EVENTS | VIEW CALENDAR
LONDON—Now that Engitix Ltd. has closed a £5-million Series A financing, it will accelerate its efforts to develop both tissue-specific and disease-specific human extracellular matrix (ECM) for accelerating and improving the drug discovery process. The company has validated its ECM platform in determining drug efficacy in liver fibrosis through collaborations with numerous biotech and big pharma companies. It is evolving its business model to in-house drug discovery for developing a pipeline of candidate drugs targeting liver fibrosis and liver and pancreatic cancers.
“The ECM is the non-cellular component present within all tissues and organs and provides not only essential physical scaffolding for the cellular constituents, but also initiates crucial biochemical and biomechanical cues that are required for tissue morphogenesis, differentiation and homeostasis,” explained Dr. Giuseppe Mazza, Engitix co-founder and CEO. “However, dysregulated ECM remodeling is associated with pathological conditions and can exacerbate disease progression such as fibrosis and cancer.”
He added that the loss of tissue ECM homeostasis and integrity is seen as one of the hallmarks of cancer and typically defines transitional events in cancer progression and metastasis. Consequently, ECM molecules and/or mechanisms associated with ECM remodeling are important targets for pharmacotherapy.
“Unfortunately, until recently, ECM has been largely ignored in drug discovery,” Mazza said. “The rapidly increasing knowledge in the biology of the ECM will likely lead to compounds able to directly target the ECM, with significant advantages in the treatment of chronic fibrogenic human and oncology diseases.”
Mazza considers the current process of drug discovery “highly inefficient,” with the majority of compounds failing in late stage clinical trials because of lack of efficacy.
He explained that previous drug discovery platforms relied on artificial substrates and/or animal models. Considering clinical trials results, he thinks that it is “rather evident that targets discovered and tested employing those models did not always meet the expectations.” New approaches—such as lab-on-a-chip, bio-printing and organoids—represent “an incredible advancement towards better models” that can reproduce more human-like physiological conditions in a three-dimensional in-vitro model. However, those new techniques still lack the possibility to include tissue-specific and disease-specific human ECM microenvironment in the experimental setting for drug discovery, Mazza said.
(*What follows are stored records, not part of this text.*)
Lemma moves_refl m : mem_inv ext ∅ m -> moves m m.
Proof. by split. Qed.

Lemma moves_cons k m m1 m2 : mem_inv ext ∅ m -> moved k m m1 -> moves m1 m2 -> moves m m2.
Proof.
  intros Hi H1 H2. split; [apply H2| | | |].
  - by rewrite (ms_dom _ _ H2), (mv_dom _ _ _ H1).
  - intros ts k' Hts. rewrite (ms_entry _ _ H2) by done. apply (mv_entry _ _ _ H1). naive_solver.
  - intros k' e He. apply (ms_there _ _ H2). destruct (decide (k' = k)) as [->|Hk]; [by apply (mv_there _ _ _ H1)|].
    by rewrite (mv_entry _ _ _ H1) by naive_solver.
  - intros a c Ha Hno. apply (ms_cols _ _ H2); [apply (mv_cols _ _ _ H1); [done|apply Hno..]|].
    intros k'. split; intros (mf & He & Hd).
    + rewrite (mv_entry _ _ _ H1) in He by (intros [E _]; by apply Hne). apply (proj1 (Hno k')). by exists mf.
    + destruct (decide (k' = k)) as [->|Hk]; [|rewrite (mv_entry _ _ _ H1) in He by naive_solver; apply (proj2 (Hno k')); by exists mf].
      destruct (entry m rhs k) as [e|] eqn:E; [|by rewrite (mv_new _ _ _ H1 _ _ E He) in Ha].
      rewrite (mv_there _ _ _ H1 _ E) in He. injection He as ->. apply (proj2 (Hno k)). by exists mf.
Qed.

(** What a loop over columns does that moves the rows of each. *)
Lemma columns_move (body : Z -> M mem unit) (τ : Z -> ColType) (F G : list val -> option (list val) -> list val) (P : list val -> Prop)
    (L : Z -> list val) (R : Z -> option (list val)) ks m :
  (forall k l r m, mem_inv ext ∅ m -> is_Some (sets m !! rhs) -> own_col m lhs k (τ k) l -> maybe_col m k (τ k) r -> P l ->
     r = R k -> exists m', body k m = Ok tt m' /\ moved k m m' /\ own_col m' lhs k (τ k) (F l r) /\ own_col m' rhs k (τ k) (G l r)) ->
  NoDup ks -> mem_inv ext ∅ m -> is_Some (sets m !! rhs) ->
  (forall k, k ∈ ks -> own_col m lhs k (τ k) (L k) /\ maybe_col m k (τ k) (R k) /\ P (L k)) ->
  exists m', for_each ks body m = Ok tt m' /\ moves m m' /\
    (forall k, k ∉ ks -> entry m' rhs k = entry m rhs k) /\
    (forall ts k t l, ~ ((ts = lhs \/ ts = rhs) /\ k ∈ ks) -> own_col m ts k t l -> own_col m' ts k t l) /\
    forall k, k ∈ ks -> own_col m' lhs k (τ k) (F (L k) (R k)) /\ own_col m' rhs k (τ k) (G (L k) (R k)).
Proof.
  intros Hb. revert m. induction ks as [|k ks IH]; intros m Hnd Hi Hs Hk; simpl.
  { exists m. split; [done|]. split; [by apply moves_refl|]. split; [done|]. split; [done|by intros ? ?%elem_of_nil]. }
  apply NoDup_cons in Hnd as [Hnk Hnd]. destruct (Hk k) as (Hl & Hr & HP); [by left|].
  destruct (Hb k (L k) (R k) m Hi Hs Hl Hr HP eq_refl) as (m1 & E1 & H1 & Hl1 & Hr1).
  assert (Hs1 : is_Some (sets m1 !! rhs)) by (apply (is_Some_dom m); [apply H1|done]).
  destruct (IH m1 Hnd (mv_inv _ _ _ H1) Hs1) as (m2 & E2 & H2 & He2 & Ho2 & Hk2).
  { intros k' Hk'. assert (Hne' : k' <> k) by by intros ->. destruct (Hk k') as (Hl' & Hr' & HP'); [by right|].
    split; [|split; [|done]].
    - eapply moved_own; [done|done|naive_solver|done].
    - destruct (R k') as [r|]; simpl in *; [eapply moved_own; [done|done|naive_solver|done]|].
      by rewrite (mv_entry _ _ _ H1) by naive_solver. }
  exists m2. split; [by rewrite (bind_Ok _ _ _ _ _ E1)|]. split; [by eapply moves_cons|]. split; [|split].
  - intros k' [Hne' Hk']%not_elem_of_cons. rewrite He2 by done. apply (mv_entry _ _ _ H1). naive_solver.
  - intros ts k' t l Hn Ho. apply Ho2; [intros [Hts Hin]; apply Hn; split; [done|by right]|].
    eapply moved_own; [done|done| |done]. intros [Hts ->]. apply Hn. split; [done|by left].
  - intros k' [->|Hk']%elem_of_cons; [|by apply Hk2].
    split; (apply Ho2; [by intros [_ Hin]|done]).
Qed.

(** ** Whole tuple sets *)

(** The columns [ks] are all there are, owned, with types [τ] and rows [L]. *)
Record holds_cols (m : mem) (ts : tsid) (ks : list Z) (τ : Z -> ColType) (L : Z -> list val) : Prop := {
  hc_keys k : is_Some (entry m ts k) <-> k ∈ ks;
  hc_cols k : k ∈ ks -> own_col m ts k (τ k) (L k)
}.

Lemma holds_cols_keys m ts t ks τ L :
  sets m !! ts = Some t -> holds_cols m ts ks τ L -> forall k, k ∈ column_keys t <-> k ∈ ks.
Proof. intros Ht H k. rewrite elem_of_column_keys, <- (entry_of _ _ _ _ Ht). apply H. Qed.

Theorem ts_split_moves ks τ L R (w : nat) m :
  mem_inv ext ∅ m -> is_Some (sets m !! lhs) -> is_Some (sets m !! rhs) ->
  holds_cols m lhs ks τ L -> (forall k, is_Some (entry m rhs k) -> k ∈ ks) ->
  (forall k, k ∈ ks -> maybe_col m k (τ k) (R k)) -> (forall k, k ∈ ks -> (w <= length (L k))%nat) ->
  exists m', ts_split lhs rhs w m = Ok tt m' /\ moves m m' /\
    holds_cols m' lhs ks τ (fun k => take w (L k)) /\ holds_cols m' rhs ks τ (fun k => drop w (L k)).
Proof.
  intros Hi [t Ht] Hs H Hr HR Hw. unfold ts_split. rewrite (bind_Ok _ _ _ _ _ (read_set_eq _ _ _ Ht)).
  pose proof (holds_cols_keys _ _ _ _ _ _ Ht H) as Hkeys.
  destruct (columns_move (split_column lhs rhs w) τ (fun l _ => take w l) (fun l _ => drop w l) (fun l => (w <= length l)%nat)
    L R (column_keys t) m) as (m' & E & Hm & He & _ & Hk); [|apply NoDup_column_keys|done|done| |].
  - intros k l r m1 Hi1 Hs1 Hl1 Hr1 HP _. by apply (split_column_spec k (τ k) l r).
  - intros k Hin%Hkeys. split_and!; [by apply H|by apply HR|by apply Hw].
  - exists m'. split; [done|]. split; [done|]. split; split.
    + intros k. rewrite (ms_entry _ _ Hm) by done. apply H.
    + intros k Hin%Hkeys. by apply Hk.
    + intros k. split.
      * intros Hsome. destruct (decide (k ∈ column_keys t)) as [Hin|Hno]; [by apply Hkeys|]. rewrite He in Hsome by done. by apply Hr.
      * intros Hin%Hkeys. destruct (proj2 (Hk k Hin)) as (a & mf & (Hent & _) & _). by eexists.
    + intros k Hin%Hkeys. by apply Hk.
Qed.

Theorem ts_merge_moves ks τ L R m :
  mem_inv ext ∅ m -> is_Some (sets m !! rhs) -> holds_cols m lhs ks τ L -> holds_cols m rhs ks τ R ->
  exists m', ts_merge lhs rhs m = Ok tt m' /\ moves m m' /\
    holds_cols m' lhs ks τ (fun k => L k ++ R k) /\ holds_cols m' rhs ks τ (fun _ => []).
Proof.
  intros Hi [t Ht] H HR. unfold ts_merge. rewrite (bind_Ok _ _ _ _ _ (read_set_eq _ _ _ Ht)).
  pose proof (holds_cols_keys _ _ _ _ _ _ Ht HR) as Hkeys.
  destruct (columns_move (merge_column lhs rhs) τ (fun l r => l ++ default [] r) (fun _ _ => []) (fun _ => True)
    L (fun k => Some (R k)) (column_keys t) m) as (m' & E & Hm & He & _ & Hk); [|apply NoDup_column_keys|done|by eexists| |].
  - intros k l r m1 Hi1 _ Hl1 Hr1 _ ->. by apply merge_column_spec.
  - intros k Hin%Hkeys. split_and!; [by apply H|by apply HR|done].
  - exists m'. split; [done|]. split; [done|]. split; split.
    + intros k. rewrite (ms_entry _ _ Hm) by done. apply H.
    + intros k Hin%Hkeys. by apply Hk.
    + intros k. split.
      * intros Hsome. destruct (decide (k ∈ column_keys t)) as [Hin|Hno]; [by apply Hkeys|]. rewrite He in Hsome by done. by apply HR.
      * intros Hin%Hkeys. destruct (proj2 (Hk k Hin)) as (a & mf & (Hent & _) & _). by eexists.
    + intros k Hin%Hkeys. by apply Hk.
Qed.
End two.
Engitix’s mission is to reverse this “inherent constraint” by establishing more advanced platforms for target identification in which cells are provided with their physiological or pathological three-dimensional biochemical and biomechanical microenvironment, according to Mazza. To this end, Engitix acquired an exclusive license in 2017 from UCLB, University College London’s commercialization company, to use ECM patents and other intellectual property to develop human tissue-specific and disease-specific ECM scaffolds.
“Engitix 3D tissue- and disease-specific ECM scaffolds represent the enabling tool for a better understanding of the ECM remodeling process in cancer and fibrotic diseases, with the consequent selection of more realistic targets for biomarkers and drug identification, development and validation within the same unique, all-human 3D model,” Mazza said.
Deconstructing the complexity of the tumor ECM landscape and identifying the interactions between the many cell types, soluble factors and extracellular-matrix proteins has proved to be extremely challenging. Mazza believes that it is “crucial to develop and rigorously study” preclinical models of ECM targeting in different cancer types to overcome this translational hurdle and move from bench to bedside.
He said that Engitix is the first company in the world employing this set of unique tools for drug discovery. The commercial potential in cancer therapy can be “tremendous if successfully applied for the identification of novel targets to develop small molecules, immune oncology products as well as novel cell based therapies including CAR-T.” For the latter, he believes that a key problem is the limited efficacy in killing solid tumors. Engitix 3D ECM models enable the study of tumor infiltration cells and unlocking new mechanism of action by which immune cells are inhibited by the surrounding stroma, according to Mazza.
He concluded, “Overall, the cancer markets Engitix is targeting (liver and pancreatic cancer, respectively) are projected to have sales of up to $15 billion by the mid-2020s. Our hope is to contribute to this race against cancer and provide patients and their family with more effective treatments.”